(TASK INPUTS)
(* ===== verification/Invocation.v ===== *)
(** * The host-call loop

    [pvm/invocation.py]: [pvm_invoke_host_call] alternates the machine and the
    host: it runs [invoke] until the program asks for a host call, hands the call
    to the mutator, and continues after the instruction, until the program or the
    host ends the invocation.  [pvm_invoke_marshalling] wraps it for a serialised
    program.

    The mutator is the interface [InvocationMutator]: the accumulation, refinement
    and authorisation invocations implement it.  [MutatorLaws] states what the
    loop relies on.  Under these laws the loop ends, and the only exceptions
    that leave it are those the mutator's [may_raise] admits
    ([pvm_invoke_host_call_total]): every call comes from a block that is paid for
    and the counter advances past it, so the potential of [Interp] bounds the
    number of calls as well. *)

From Stdlib Require Import ZArith Lia Bool List.
From stdpp Require Import base numbers option list gmap.
From S2P Require Import Prelude Constants Defs MemorySection Memory BasicBlock Machine Interp Program.
Import ListNotations.

#[local] Open Scope Z_scope.
#[local] Open Scope py_scope.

(WHAT YOU SHOULD DO) Sift the material for lines with the string "Open". Copy each one found.

(EXERCISE RESULT)
#[local] Open Scope Z_scope.
#[local] Open Scope py_scope.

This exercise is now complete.